Now imagine if they took those resources and used them to get in front of the developer requests for iPhone/iPod. They would build a better system for developers and users and would easily win competing on the merits of what they sell rather than an attempt to stifle what I think is legitimate competition.
You were mistaken. Which is odd, since memory shouldn't be a problem for you
I know Android doesn't have near the market penetration that iPhone does, but I still have to wonder if it wouldn't be better to just create these applications for the Android rather then deal with the inevitable legal hassle apple will impose over this strategy. Furthermore by creating these apps on the Android you will increase the value of the Android to the customer which will eventually lead to better Android market penetration.
most original goatse
When Apple makes you pay for your apps at the Ap store with Apple dollars issued by the Apple bank, you might have a case.
Apple doesn't make you use iTunes Store gift cards. Yet. On the other hand, Microsoft and Nintendo do make users pay for their apps with the company's "points".
No.
The question is whether you have a viable business plan.
If the numbers aren't there than you are in trouble. If jail-breaking is strictly a geek thing you are in trouble.
The app that appeals to the geek is - by definition - niche - and he is thinking free-as-in-beer.
The iPhone makes a damn expensive paperweight.
There is a level of comfort in buying from Apple and its corporate partners that you are not going to be able to deliver.
Gas is gas, its a regulated chemical component so of course requiring one brand of gas is anticompetitive. The iPhone has functionality created by Apple which Apple did not need to create, and they only created it because they could control the functionality after release. Hey look, I have a new device that implants memories in your brain as a learning tool, but you have to buy the memories from my MemStore...oh you say that's against the antitrust rules...oh well f*ck it I won't be able to make money so I won't bother producing the device.
Get a clue haters, Apple kicks ass and has no real antitrust problems, period. Don't like it get a f*cking Zune and shut the f*ck up!
Apple is not a government, they provide a product and software that they alone have the right to decide on.
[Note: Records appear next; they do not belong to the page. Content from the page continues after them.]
(** What only the administration changes. *)
Definition settings (s : Shard) : Shard :=
  set_heap ∅ (set_table [] 0 0 (set_low_pri None (set_pool_usage 0 (set_lru_usage 0 (set_usage 0 s))))).

Lemma settings_fields s s' :
  settings s' = settings s →
  capacity_ s' = capacity_ s ∧ next_address s' = next_address s ∧ deleter_calls s' = deleter_calls s ∧
  strict_capacity_limit_ s' = strict_capacity_limit_ s ∧ high_pri_pool_ratio_ s' = high_pri_pool_ratio_ s ∧
  high_pri_pool_capacity_ s' = high_pri_pool_capacity_ s ∧ metadata_charge_policy_ s' = metadata_charge_policy_ s.
Proof.
  intros H. split_and!.
  - by apply (f_equal capacity_) in H.
  - by apply (f_equal next_address) in H.
  - by apply (f_equal deleter_calls) in H.
  - by apply (f_equal strict_capacity_limit_) in H.
  - by apply (f_equal high_pri_pool_ratio_) in H.
  - by apply (f_equal high_pri_pool_capacity_) in H.
  - by apply (f_equal metadata_charge_policy_) in H.
Qed.
Lemma list_frame_settings s s' : list_frame s s' → settings s' = settings s.
Proof. intros [H _ _]. by apply (f_equal (λ s, set_table [] 0 0 (set_usage 0 s))) in H. Qed.
Lemma table_frame_settings s s' : table_frame s s' → settings s' = settings s.
Proof.
  intros [H _ _ _ _].
  by apply (f_equal (λ s, set_low_pri None (set_pool_usage 0 (set_lru_usage 0 (set_usage 0 s))))) in H.
Qed.
Lemma table_frame_fields s s' :
  table_frame s s' → usage_ s' = usage_ s ∧ lru_usage_ s' = lru_usage_ s ∧ lru_low_pri_ s' = lru_low_pri_ s ∧
    high_pri_pool_usage_ s' = high_pri_pool_usage_ s.
Proof.
  intros [H _ _ _ _]. split_and!.
  - by apply (f_equal usage_) in H.
  - by apply (f_equal lru_usage_) in H.
  - by apply (f_equal lru_low_pri_) in H.
  - by apply (f_equal high_pri_pool_usage_) in H.
Qed.
Lemma list_frame_table s s' :
  list_frame s s' → list_ s' = list_ s ∧ length_ s' = length_ s ∧ elems_ s' = elems_ s ∧ usage_ s' = usage_ s.
Proof.
  intros [H _ _]. split_and!.
  - by apply (f_equal list_) in H.
  - by apply (f_equal length_) in H.
  - by apply (f_equal elems_) in H.
  - by apply (f_equal usage_) in H.
Qed.

(** A table operation keeps the list, a list operation keeps the table. *)
Lemma table_frame_list_rep s s' lo hi : table_frame s s' → list_rep s lo hi → list_rep s' lo hi.
Proof.
  intros Hf. pose proof (table_frame_fields _ _ Hf) as (_ & _ & Hl & Hp).
  pose proof (settings_fields _ _ (table_frame_settings _ _ Hf)) as (_ & _ & _ & _ & _ & Hc & Hpol).
  intros [H1 H2 H3 H4 H5 H6 H7 H8 H9]. destruct Hf as [_ Fc Fn Fp Fi].
  split; try congruence.
  - apply (links_frame (nxt s) (prv s)); auto.
  - intros a Ha. unfold allocated. rewrite Fc. by apply H3.
  - intros a Ha. rewrite Fi. auto.
  - intros a Ha. rewrite Fi. auto.
  - rewrite Hp, H7. symmetry. by apply total_same.
  - by rewrite (total_same s s').
Qed.
Lemma list_frame_table_rep s s' chains : list_frame s s' → table_rep s chains → table_rep s' chains.
Proof.
  intros Hf. pose proof (list_frame_table _ _ Hf) as (Hl & Hn & He & _). destruct Hf as [_ Fc Fx].
  apply table_rep_frame; auto. intros a c _ Hc. exists c. by rewrite Fc.
Qed.

(** ** Updates of reference counts and flags *)

Record pure_update (f : LRUHandle → LRUHandle) : Prop := {
  pu_next : ∀ h, next (f h) = next h;
  pu_prev : ∀ h, prev (f h) = prev h;
  pu_hash_link : ∀ h, next_hash (f h) = next_hash h;
  pu_pool : ∀ h, InHighPriPool (f h) = InHighPriPool h;
  pu_ident : ∀ h, hkey (f h) = hkey h ∧ hash (f h) = hash h ∧ charge (f h) = charge h;
  pu_core : ∀ h, core (f h) = f (core h);
}.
Go whine someplace else, or deisgn a better phone (Google's half-hearted response is going nowhere fast LOL).
Who said that my signature relates to the content of discussions?
(It doesn't by the way, it refers to Slashdots insistence on changing the discussion interface weekly)
For a site about things like basic rights, Slashdot users sure do like to censor "dissent".
This might be a stupid question but what about using the iphone mobile web app support in Aptana? Has anyone used that? Is it any good? No, it's not an app running natively on the iphone but do your users really care?
TechDirt stole the story from the Wall Street Journal, which provided a much lengthier discussion and analysis.
This crap reminds me of a 12 year old that sued his parents because they wouldn't let him eat as much of his Halloween candy as he wanted. He lost. Get over it folks, Apple has made rules, they are for their own good and have little to do with what you want or think you may be entitled to. Just because someone made it, that doesn't automatically give you the right to sell what ever you want to go with it. If you want to make money, follow the rules, if you want to have fun, give it away to the people that jailbreak their phone, or even sell it but don't scream when Apple tries to defend their own ecosystem that they spent a lot of money developing and advertising.
Why bother
Are you trying to say that if I write an iPhone app that gets rejected from the iPhone's App Store and then I sell it, I can be sued for contributory copyright infringement because my app can only run on a jailbroken phone?
Your application is linked to the system libraries of the iPhone, making it (at least in Richard Stallman's analysis) a derivative work of the iPhone system software. Only Apple has the right under U.S. and foreign copyright law to authorize derivative works of the iPhone system software. In fact, the GNU General Public License needs an explicit exception to keep the copyleft in a GPL application from spreading to non-free system libraries.